* **What the task asks**
Could you filter the material and copy every line where the word "discriminate" occurs?

* **Source information**
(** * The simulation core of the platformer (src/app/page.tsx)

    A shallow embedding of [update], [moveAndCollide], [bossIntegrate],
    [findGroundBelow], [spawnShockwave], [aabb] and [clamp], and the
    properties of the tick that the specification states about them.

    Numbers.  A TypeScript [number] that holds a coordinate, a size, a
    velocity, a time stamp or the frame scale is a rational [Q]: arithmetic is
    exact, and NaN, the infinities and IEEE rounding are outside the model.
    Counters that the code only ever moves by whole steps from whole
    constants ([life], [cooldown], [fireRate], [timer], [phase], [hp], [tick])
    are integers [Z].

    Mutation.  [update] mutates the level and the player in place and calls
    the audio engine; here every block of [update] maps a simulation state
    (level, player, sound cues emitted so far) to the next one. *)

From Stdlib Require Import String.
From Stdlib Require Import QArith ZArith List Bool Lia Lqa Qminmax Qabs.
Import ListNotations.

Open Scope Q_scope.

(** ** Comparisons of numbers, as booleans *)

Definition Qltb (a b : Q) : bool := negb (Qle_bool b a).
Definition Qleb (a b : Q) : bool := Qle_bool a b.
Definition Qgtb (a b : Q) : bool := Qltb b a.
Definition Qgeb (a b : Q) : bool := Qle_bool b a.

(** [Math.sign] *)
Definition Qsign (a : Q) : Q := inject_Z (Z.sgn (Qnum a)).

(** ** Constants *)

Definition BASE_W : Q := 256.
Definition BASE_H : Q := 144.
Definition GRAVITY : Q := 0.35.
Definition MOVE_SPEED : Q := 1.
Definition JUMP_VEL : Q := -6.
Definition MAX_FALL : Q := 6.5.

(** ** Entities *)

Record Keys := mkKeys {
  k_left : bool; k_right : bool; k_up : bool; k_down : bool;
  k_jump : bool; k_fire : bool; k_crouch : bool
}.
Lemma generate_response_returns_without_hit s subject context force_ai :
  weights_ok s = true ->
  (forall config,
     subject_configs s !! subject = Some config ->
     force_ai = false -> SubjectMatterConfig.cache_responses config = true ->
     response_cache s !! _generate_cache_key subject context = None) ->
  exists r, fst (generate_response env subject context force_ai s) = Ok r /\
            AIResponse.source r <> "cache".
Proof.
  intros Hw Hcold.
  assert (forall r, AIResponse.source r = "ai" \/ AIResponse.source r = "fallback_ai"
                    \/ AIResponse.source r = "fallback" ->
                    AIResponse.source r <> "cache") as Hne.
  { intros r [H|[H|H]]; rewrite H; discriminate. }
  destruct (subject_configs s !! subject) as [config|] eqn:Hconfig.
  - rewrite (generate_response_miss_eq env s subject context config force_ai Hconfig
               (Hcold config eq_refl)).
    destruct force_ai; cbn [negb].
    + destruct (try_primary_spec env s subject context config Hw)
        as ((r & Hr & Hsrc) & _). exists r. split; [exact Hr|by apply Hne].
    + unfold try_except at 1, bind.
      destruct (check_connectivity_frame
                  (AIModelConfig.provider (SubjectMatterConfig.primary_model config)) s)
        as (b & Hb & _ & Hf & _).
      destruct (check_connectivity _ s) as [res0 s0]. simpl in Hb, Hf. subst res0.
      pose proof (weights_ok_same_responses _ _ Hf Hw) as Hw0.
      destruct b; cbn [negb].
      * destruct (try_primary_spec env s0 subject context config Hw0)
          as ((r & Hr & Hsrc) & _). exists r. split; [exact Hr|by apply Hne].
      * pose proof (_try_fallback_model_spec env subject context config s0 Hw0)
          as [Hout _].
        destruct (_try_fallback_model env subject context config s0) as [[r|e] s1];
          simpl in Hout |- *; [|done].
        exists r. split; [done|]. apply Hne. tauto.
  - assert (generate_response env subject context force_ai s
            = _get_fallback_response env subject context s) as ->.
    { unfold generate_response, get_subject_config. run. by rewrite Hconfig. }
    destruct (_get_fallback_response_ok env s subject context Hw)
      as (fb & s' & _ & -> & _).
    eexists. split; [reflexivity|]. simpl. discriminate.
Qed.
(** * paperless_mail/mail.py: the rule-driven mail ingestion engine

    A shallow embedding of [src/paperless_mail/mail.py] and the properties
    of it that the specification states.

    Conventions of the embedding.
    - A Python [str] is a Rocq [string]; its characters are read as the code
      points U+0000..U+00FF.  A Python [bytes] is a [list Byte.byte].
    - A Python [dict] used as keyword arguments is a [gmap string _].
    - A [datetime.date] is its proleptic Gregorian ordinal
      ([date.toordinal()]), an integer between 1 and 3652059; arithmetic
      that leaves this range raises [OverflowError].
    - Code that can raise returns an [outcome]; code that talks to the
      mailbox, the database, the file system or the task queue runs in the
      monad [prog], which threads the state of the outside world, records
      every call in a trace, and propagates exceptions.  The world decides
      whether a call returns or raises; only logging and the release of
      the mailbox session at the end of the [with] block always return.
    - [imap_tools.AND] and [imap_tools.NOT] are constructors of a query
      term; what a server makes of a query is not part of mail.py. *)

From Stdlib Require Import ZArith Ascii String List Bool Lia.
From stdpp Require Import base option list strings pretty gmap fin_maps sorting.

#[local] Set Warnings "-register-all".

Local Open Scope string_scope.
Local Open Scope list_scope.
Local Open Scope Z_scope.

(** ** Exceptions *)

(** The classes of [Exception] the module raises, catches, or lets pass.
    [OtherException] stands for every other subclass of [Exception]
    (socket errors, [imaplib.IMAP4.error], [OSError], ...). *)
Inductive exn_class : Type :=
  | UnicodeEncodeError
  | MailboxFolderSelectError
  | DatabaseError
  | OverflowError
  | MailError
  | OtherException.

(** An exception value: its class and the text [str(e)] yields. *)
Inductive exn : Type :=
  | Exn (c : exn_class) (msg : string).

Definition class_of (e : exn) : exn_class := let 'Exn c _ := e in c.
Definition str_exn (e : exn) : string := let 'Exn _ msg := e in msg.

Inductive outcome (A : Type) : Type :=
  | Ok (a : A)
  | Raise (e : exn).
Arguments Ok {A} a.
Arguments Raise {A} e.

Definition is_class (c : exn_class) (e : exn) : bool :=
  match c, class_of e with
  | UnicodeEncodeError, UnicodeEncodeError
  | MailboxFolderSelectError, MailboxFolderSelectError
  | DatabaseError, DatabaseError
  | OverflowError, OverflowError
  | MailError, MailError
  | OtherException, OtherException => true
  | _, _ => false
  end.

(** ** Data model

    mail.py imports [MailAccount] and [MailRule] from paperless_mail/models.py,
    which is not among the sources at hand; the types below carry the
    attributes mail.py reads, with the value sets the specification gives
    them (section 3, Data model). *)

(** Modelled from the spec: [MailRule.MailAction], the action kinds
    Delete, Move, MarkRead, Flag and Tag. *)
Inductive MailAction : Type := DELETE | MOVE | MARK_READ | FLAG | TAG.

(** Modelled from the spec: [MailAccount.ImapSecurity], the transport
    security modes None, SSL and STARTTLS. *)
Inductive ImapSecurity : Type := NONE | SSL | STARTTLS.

...

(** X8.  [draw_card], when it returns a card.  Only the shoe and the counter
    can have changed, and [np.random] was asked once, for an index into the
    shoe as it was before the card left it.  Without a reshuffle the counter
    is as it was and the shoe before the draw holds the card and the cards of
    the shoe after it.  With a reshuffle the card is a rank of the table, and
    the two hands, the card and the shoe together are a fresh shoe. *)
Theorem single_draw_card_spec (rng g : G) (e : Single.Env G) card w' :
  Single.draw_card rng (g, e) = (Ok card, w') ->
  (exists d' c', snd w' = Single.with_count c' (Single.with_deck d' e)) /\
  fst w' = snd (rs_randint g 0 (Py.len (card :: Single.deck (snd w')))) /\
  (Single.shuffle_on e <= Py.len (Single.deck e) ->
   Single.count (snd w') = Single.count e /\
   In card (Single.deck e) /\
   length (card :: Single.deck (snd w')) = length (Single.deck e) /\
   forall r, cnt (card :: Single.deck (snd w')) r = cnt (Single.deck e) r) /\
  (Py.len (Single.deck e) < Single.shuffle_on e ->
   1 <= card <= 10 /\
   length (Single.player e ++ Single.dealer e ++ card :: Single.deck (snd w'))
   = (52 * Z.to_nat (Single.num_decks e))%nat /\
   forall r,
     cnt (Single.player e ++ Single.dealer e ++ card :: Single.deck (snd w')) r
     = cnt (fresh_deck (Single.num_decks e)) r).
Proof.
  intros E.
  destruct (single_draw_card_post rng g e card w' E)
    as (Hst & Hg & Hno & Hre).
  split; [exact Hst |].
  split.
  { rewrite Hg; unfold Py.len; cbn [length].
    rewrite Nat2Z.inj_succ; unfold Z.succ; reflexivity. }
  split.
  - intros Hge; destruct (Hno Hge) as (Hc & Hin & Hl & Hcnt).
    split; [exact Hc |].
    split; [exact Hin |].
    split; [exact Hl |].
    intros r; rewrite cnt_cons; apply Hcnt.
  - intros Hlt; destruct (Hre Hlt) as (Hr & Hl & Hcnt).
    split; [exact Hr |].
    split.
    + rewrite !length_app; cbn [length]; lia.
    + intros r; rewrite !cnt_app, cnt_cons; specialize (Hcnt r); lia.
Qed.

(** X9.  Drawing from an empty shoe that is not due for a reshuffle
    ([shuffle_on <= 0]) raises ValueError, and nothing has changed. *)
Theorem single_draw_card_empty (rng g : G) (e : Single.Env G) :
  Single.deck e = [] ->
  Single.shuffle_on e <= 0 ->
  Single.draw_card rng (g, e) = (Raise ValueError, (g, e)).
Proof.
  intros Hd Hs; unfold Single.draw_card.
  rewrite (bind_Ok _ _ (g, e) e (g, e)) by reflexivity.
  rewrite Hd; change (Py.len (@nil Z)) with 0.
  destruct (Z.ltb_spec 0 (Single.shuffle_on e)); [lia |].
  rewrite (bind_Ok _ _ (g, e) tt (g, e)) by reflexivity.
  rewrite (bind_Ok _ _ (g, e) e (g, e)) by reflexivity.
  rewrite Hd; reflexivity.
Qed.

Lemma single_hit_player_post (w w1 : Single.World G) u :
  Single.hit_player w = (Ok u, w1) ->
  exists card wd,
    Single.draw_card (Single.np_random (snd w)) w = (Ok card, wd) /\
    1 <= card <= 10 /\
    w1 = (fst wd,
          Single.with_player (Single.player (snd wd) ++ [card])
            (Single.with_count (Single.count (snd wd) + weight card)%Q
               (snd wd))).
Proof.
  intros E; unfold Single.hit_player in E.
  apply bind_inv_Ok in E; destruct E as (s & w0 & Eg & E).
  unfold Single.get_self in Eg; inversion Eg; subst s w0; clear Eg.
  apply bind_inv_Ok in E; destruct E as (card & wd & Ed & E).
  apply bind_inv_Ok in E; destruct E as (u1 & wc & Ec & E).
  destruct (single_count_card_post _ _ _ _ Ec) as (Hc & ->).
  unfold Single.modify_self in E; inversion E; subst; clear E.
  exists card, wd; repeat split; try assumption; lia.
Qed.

--

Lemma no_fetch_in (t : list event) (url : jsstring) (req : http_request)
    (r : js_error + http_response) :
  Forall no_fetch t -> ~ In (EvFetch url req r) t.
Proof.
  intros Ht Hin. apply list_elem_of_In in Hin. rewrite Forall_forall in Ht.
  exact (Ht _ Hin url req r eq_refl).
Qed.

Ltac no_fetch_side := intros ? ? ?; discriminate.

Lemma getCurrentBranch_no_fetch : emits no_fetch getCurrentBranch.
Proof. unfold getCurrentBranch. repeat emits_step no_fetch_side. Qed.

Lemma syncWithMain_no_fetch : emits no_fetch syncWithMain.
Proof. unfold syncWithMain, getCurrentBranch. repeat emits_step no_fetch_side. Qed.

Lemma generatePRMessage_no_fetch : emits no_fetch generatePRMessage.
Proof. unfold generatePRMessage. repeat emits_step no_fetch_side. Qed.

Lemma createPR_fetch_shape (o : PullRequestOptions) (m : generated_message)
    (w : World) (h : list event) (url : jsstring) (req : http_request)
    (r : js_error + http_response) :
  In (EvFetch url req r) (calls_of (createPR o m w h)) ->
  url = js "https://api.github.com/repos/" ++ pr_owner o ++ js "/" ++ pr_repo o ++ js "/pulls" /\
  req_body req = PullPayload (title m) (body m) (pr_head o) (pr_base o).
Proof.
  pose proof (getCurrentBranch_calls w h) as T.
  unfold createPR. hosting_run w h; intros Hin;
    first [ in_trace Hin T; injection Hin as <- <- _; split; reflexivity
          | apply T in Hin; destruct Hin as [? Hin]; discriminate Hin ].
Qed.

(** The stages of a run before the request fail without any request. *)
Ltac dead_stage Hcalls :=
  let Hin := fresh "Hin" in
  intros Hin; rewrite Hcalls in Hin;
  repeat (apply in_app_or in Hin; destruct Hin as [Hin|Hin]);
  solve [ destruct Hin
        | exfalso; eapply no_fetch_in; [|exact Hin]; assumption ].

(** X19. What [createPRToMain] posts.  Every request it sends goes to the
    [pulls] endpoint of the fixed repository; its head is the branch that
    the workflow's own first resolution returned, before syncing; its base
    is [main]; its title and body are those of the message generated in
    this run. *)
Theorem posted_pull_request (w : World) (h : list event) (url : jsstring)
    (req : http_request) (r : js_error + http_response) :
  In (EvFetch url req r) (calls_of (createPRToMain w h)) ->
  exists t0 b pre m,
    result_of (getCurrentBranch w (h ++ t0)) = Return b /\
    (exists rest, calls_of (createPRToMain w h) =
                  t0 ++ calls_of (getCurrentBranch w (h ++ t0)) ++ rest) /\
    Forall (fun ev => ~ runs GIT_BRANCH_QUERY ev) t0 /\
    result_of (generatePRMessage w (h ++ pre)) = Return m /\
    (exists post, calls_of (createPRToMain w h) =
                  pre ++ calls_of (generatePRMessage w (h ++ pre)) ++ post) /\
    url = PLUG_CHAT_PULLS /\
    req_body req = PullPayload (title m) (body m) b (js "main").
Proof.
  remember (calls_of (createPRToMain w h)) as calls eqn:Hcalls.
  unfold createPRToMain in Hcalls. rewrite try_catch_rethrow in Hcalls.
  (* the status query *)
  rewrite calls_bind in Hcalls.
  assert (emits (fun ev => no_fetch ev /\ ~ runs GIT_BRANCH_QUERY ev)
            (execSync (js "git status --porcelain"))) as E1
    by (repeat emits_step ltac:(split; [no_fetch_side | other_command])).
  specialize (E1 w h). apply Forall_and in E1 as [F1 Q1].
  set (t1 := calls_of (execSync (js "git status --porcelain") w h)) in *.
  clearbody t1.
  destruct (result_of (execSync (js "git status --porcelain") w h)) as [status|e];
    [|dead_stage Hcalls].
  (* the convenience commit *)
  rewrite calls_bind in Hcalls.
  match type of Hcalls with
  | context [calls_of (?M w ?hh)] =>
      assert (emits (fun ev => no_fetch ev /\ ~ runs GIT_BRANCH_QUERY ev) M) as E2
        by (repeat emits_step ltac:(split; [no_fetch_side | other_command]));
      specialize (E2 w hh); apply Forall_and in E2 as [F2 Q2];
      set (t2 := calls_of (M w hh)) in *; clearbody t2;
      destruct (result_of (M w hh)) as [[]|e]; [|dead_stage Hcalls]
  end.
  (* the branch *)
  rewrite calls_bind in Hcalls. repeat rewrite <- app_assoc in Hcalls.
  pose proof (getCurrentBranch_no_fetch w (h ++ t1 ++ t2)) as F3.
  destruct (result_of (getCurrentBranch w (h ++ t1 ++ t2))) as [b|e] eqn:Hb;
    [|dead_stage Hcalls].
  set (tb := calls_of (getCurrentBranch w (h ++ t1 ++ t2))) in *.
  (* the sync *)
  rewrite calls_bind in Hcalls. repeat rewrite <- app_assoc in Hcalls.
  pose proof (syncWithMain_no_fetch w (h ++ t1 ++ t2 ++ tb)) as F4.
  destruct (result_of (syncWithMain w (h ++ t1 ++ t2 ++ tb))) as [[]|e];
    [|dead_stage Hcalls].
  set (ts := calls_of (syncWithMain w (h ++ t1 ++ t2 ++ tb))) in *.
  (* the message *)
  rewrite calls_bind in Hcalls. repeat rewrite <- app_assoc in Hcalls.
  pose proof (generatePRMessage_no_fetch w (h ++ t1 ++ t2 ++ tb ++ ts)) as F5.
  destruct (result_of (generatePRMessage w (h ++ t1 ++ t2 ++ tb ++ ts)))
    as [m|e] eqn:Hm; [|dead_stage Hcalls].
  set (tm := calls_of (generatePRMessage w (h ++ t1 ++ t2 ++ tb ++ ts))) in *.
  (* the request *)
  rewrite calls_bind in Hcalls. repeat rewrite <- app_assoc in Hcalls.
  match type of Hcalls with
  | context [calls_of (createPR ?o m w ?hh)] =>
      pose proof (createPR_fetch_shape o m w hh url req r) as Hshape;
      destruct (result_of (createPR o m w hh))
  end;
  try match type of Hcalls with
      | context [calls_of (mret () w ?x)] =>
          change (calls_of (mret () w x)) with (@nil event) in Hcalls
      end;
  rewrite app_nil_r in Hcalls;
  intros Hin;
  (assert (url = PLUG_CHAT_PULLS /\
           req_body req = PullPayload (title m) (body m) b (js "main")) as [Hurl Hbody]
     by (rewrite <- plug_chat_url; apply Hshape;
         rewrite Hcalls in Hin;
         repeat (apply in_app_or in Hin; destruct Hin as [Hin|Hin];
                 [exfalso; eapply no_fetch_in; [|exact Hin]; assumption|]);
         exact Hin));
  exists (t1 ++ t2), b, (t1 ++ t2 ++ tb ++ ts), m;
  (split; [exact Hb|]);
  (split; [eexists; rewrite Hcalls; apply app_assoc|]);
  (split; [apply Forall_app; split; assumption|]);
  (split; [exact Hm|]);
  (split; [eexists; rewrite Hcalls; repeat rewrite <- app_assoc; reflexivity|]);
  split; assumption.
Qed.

* **Output for this task**
  { intros r [H|[H|H]]; rewrite H; discriminate. }
    eexists. split; [reflexivity|]. simpl. discriminate.
Ltac no_fetch_side := intros ? ? ?; discriminate.
          | apply T in Hin; destruct Hin as [? Hin]; discriminate Hin ].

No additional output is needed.